Stored data:
BEGIN
(* ===== verification/ExCourier.v ===== *)
(** The example [nats-cose-courier] (main.go): a sealed sign invocation carried by
    NATS, with the retry loop of its request, and the answer verified. *)

From S2P Require Import Prelude GoTime GoText GoError IO Crypto Errors Cbor Sealed Keytype Program.

Definition signRequestContentType : bytes := str "application/basil.sign-request".
Definition signResponseContentType : bytes := str "application/basil.sign-response".
Definition defaultRequestBody : bytes := str "sealed-cose round-trip request".
Definition brokerAudience : bytes := str "basil://example/nats-cose-courier".
Definition clientSubject : bytes := str "go.client".
Definition requestSealingKeyID : bytes := str "broker.request".
Definition targetSigningKeyID : bytes := str "workload.signing".
Definition statusOK : Z := 1.

Record signInvocationRequest := mkSignInvocationRequest {
  sir_KeyID : bytes;
  sir_Message : bytes;
  sir_Algorithm : Z;
}.

Record invocationStatus := mkInvocationStatus {
  is_Code : Z;
  is_Reason : bytes;
  is_Message : option bytes;
  is_Retryable : bool;
}.

Record signInvocationResponse := mkSignInvocationResponse {
  sir_Status : invocationStatus;
  sir_PolicyGeneration : Z;
  sir_Signature : bytes;
}.

(** ** NATS and CBOR

    [Net] is everything outside the process, with its clock: nats.go's
    connection and its request with a timeout, a reply's data and header, and
    [time.Sleep]. The package-level functions of fxamacker/cbor on the two
    structs are an interface as well. *)
Class Nats := {
  Net : Type;
  NatsConn : Type;
  Msg : Type;
  net_Now : Net -> Time;
  time_Sleep : Z -> Net -> Net;
  nats_Connect : bytes -> Net -> result error NatsConn * Net;
  nats_Request : NatsConn -> bytes -> bytes -> Z -> Net -> result error Msg * Net;
  nats_Close : NatsConn -> Net -> Net;
  msg_Data : Msg -> bytes;
  Header_Values : Msg -> bytes -> list bytes;
  cbor_Marshal : signInvocationRequest -> result error bytes;
  cbor_Unmarshal : bytes -> result error signInvocationResponse;
}.

(** [strings.Join] *)
Fixpoint strings_Join (l : list bytes) (sep : bytes) : bytes :=
  match l with
  | [] => []
  | [x] => x
  | x :: l => x ++ sep ++ strings_Join l sep
  end.

Section courier.
Context {P : Platform Time} {C : Crypto} {Cb : Cbor} {Co : Cose} {Na : Nats}.

(** The network, and the state of [crypto/rand]. *)
Record courier := mkCourier { co_net : Net; co_rng : G }.

(** A call on the network, and one of package [sealedinvocation], which sees the
    clock. [src] and [dst] are the reader and the writer of that package's
    platform, which it never touches. *)
Definition on_net {A} (f : Net -> result error A * Net) : prog courier A := call_on (fun s =>
  let '(r, n) := f (co_net s) in (r, mkCourier n (co_rng s))).

Definition sealed_call {A} (src : R) (dst : W) (m : io A) : prog courier A := call_on (fun s =>
  let '(r, w) := m (World src dst (co_rng s) [] (net_Now (co_net s))) in
  (r, mkCourier (co_net s) (w_rng w))).

(** [time.Now()] *)
Definition now_in : prog courier Time := act (fun s => (net_Now (co_net s), s)).

Definition requiredEnv (getenv : bytes -> bytes) (key : bytes) : prog courier bytes :=
  let value := getenv key in
  if decide (value = []) then
    print (Stderr "%s is required" [AStr key]);; os_Exit 2
  else mret value.

Definition hexEnv (getenv : bytes -> bytes) (key : bytes) : prog courier bytes :=
  value ← requiredEnv getenv key;
  wrapping "%s is not hex: %w" [AStr key] (pure (hex_DecodeString value)).

(** The loop of [requestWithRetry], one unit of fuel per request; [lastErr] is
    nil before the first. *)
Fixpoint retry_loop (fuel : nat) (nc : NatsConn) (subject payload : bytes) (deadline : Time)
    (lastErr : option error) (n : Net) : result error Msg * Net :=
  if negb (Before (net_Now n) deadline) then
    (Err (match lastErr with
          | Some lastErr => Wrapf "NATS request never received bridge response: %w" [] lastErr
          | None => Errorf "NATS request never received bridge response: %w" [ABad]
          end), n)
  else
  match fuel with
  | O => (Err OutOfFuel, n)
  | S fuel =>
      match nats_Request nc subject payload (2 * Second) n with
      | (Ok reply, n) => (Ok reply, n)
      | (Err err, n) => retry_loop fuel nc subject payload deadline (Some err) (time_Sleep (150 * 1000000) n)
      end
  end.

Definition requestWithRetry (fuel : nat) (nc : NatsConn) (subject payload : bytes) (n : Net)
    : result error Msg * Net :=
  retry_loop fuel nc subject payload (Time_Add (net_Now n) (20 * Second)) None n.

(** [ed25519.Verify], which panics on a public key that is not 32 bytes. *)
Definition ed25519_verify (public message signature : bytes) : result error bool :=
  if decide (len public <> 32) then Err (Panicked "ed25519: bad public key length")
  else Ok (ed25519_Verify public message signature).

Definition request_params (requestBody requestRecipientPublic : bytes) (now : Time) : RequestParams :=
  mkRequestParams signRequestContentType requestBody clientSubject brokerAudience now (2 * Minute)
    (str "go-nats-bridge-request") (str "client.signing") (replicate 32 x07) requestSealingKeyID
    requestRecipientPublic (str "response.sealing") [] None.

Definition response_params (data : bytes) (request : Request) (now : Time) (brokerPublic : bytes)
    : ResponseParams :=
  mkResponseParams data (req_Message request) (req_MessageID request) signResponseContentType now 0 0
    (str "broker.signing") brokerPublic (str "response.sealing") (replicate 32 x22).

(** The body of [run] once connected; [nc.Close] is deferred there. *)
Definition converse (fuel : nat) (src : R) (dst : W) (nc : NatsConn) (subject : bytes)
    (request : Request) (brokerPublic targetSigningPublic : bytes) : prog courier () :=
  reply ← on_net (requestWithRetry fuel nc subject (req_Message request));
  match Header_Values reply (str "Basil-Bridge-Error") with
  | (_ :: _) as values =>
      let detail := default [] (head (Header_Values reply (str "Basil-Bridge-Message"))) in
      fails (Errorf "bridge error: %s: %s: %s"
        [AStr (strings_Join values (str "; ")); AStr detail; AStr (msg_Data reply)])
  | [] =>
  now ← now_in;
  opened ← sealed_call src dst (OpenResponse (response_params (msg_Data reply) request now brokerPublic));
  response ← wrapping "decode sign invocation response: %w" [] (pure (cbor_Unmarshal (resp_Plaintext opened)));
  if decide (is_Code (sir_Status response) <> statusOK) then
    fails (Errorf "sign invocation status %d %s"
      [AInt (is_Code (sir_Status response)); AStr (is_Reason (sir_Status response))])
  else
  valid ← pure (ed25519_verify targetSigningPublic defaultRequestBody (sir_Signature response));
  if negb valid then fails (Errorf "broker returned an invalid signature" []) else
  print (Out "PASS sealed sign invocation via basil-nats-bridge key=%s policy_generation=%d signature_len=%d"
    [AStr targetSigningKeyID; AInt (sir_PolicyGeneration response); AInt (len (sir_Signature response))])
  end.

(** [defer nc.Close()]: after [body], whatever became of it. *)
Definition closing {A} (nc : NatsConn) (body : prog courier A) : prog courier A := fun p =>
  let '(r, p) := body p in
  (r, mkProcess (mkCourier (nats_Close nc (co_net (ps_state p))) (co_rng (ps_state p))) (ps_out p)).

(** *** The fixtures *)

Definition printAssignment (name value : bytes) : prog courier () :=
  print (Out "%s='%s'" [AStr name; AStr value]).

(** A failing [X25519Public] makes [printFixtures] panic. *)
Definition must {A} (r : result error A) : prog courier A :=
  match r with
  | Ok a => mret a
  | Err _ => fails (Panicked "printFixtures")
  end.

Definition printFixtures : prog courier () :=
  let clientPublic := ed25519_Public (replicate 32 x07) in
  let brokerPublic := ed25519_Public (replicate 32 x09) in
  let targetPublic := ed25519_Public (replicate 32 x44) in
  requestPublic ← must (X25519Public (replicate 32 x11));
  responsePublic ← must (X25519Public (replicate 32 x22));
  printAssignment (str "CLIENT_SIGNING_PUBLIC_B64") (base64_RawURLEncoding clientPublic);;
  printAssignment (str "BROKER_SIGNING_PRIVATE_B64") (base64_StdEncoding (replicate 32 x09));;
  printAssignment (str "BROKER_SIGNING_PUBLIC_B64") (base64_StdEncoding brokerPublic);;
  printAssignment (str "BROKER_SIGNING_PUBLIC_HEX") (hex_EncodeToString brokerPublic);;
  printAssignment (str "TARGET_SIGNING_PRIVATE_B64") (base64_StdEncoding (replicate 32 x44));;
  printAssignment (str "TARGET_SIGNING_PUBLIC_B64") (base64_StdEncoding targetPublic);;
  printAssignment (str "TARGET_SIGNING_PUBLIC_HEX") (hex_EncodeToString targetPublic);;
  printAssignment (str "REQUEST_SEALING_PRIVATE_B64") (base64_StdEncoding (replicate 32 x11));;
  printAssignment (str "REQUEST_SEALING_PUBLIC_B64") (base64_StdEncoding requestPublic);;
  printAssignment (str "REQUEST_SEALING_PUBLIC_HEX") (hex_EncodeToString requestPublic);;
  printAssignment (str "RESPONSE_SEALING_PRIVATE_B64") (base64_StdEncoding (replicate 32 x22));;
  printAssignment (str "RESPONSE_SEALING_PUBLIC_B64") (base64_StdEncoding responsePublic).

Definition run (fuel : nat) (src : R) (dst : W) (getenv : bytes -> bytes) : prog courier () :=
  if decide (getenv (str "EXAMPLE_MODE") = str "fixtures") then printFixtures else
  natsURL ← requiredEnv getenv (str "BASIL_NATS_URL");
  subject ← requiredEnv getenv (str "BASIL_NATS_SUBJECT");
  requestRecipientPublic ← hexEnv getenv (str "BASIL_REQUEST_RECIPIENT_PUBLIC_HEX");
  brokerPublic ← hexEnv getenv (str "BASIL_BROKER_SIGNING_PUBLIC_HEX");
  targetSigningPublic ← hexEnv getenv (str "BASIL_TARGET_SIGNING_PUBLIC_HEX");
  requestBody ← wrapping "encode sign invocation body: %w" []
    (pure (cbor_Marshal (mkSignInvocationRequest targetSigningKeyID defaultRequestBody SigningAlgorithmEd25519)));
  now ← now_in;
  request ← sealed_call src dst (BuildRequest (request_params requestBody requestRecipientPublic now));
  nc ← wrapping "connect NATS: %w" [] (on_net (nats_Connect natsURL));
  closing nc (converse fuel src dst nc subject request brokerPublic targetSigningPublic).

(** [main] prints the bare error. *)
Definition main (fuel : nat) (src : R) (dst : W) (getenv : bytes -> bytes)
    : process courier -> Z * process courier := main_of "" (run fuel src dst getenv).
End courier.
END
- **Task to carry out**: What lines hold the string "match"? Pick them out of the data.

- **Expected answer**:
  match l with
    (Err (match lastErr with
  match fuel with
      match nats_Request nc subject payload (2 * Second) n with
  match Header_Values reply (str "Basil-Bridge-Error") with
  match r with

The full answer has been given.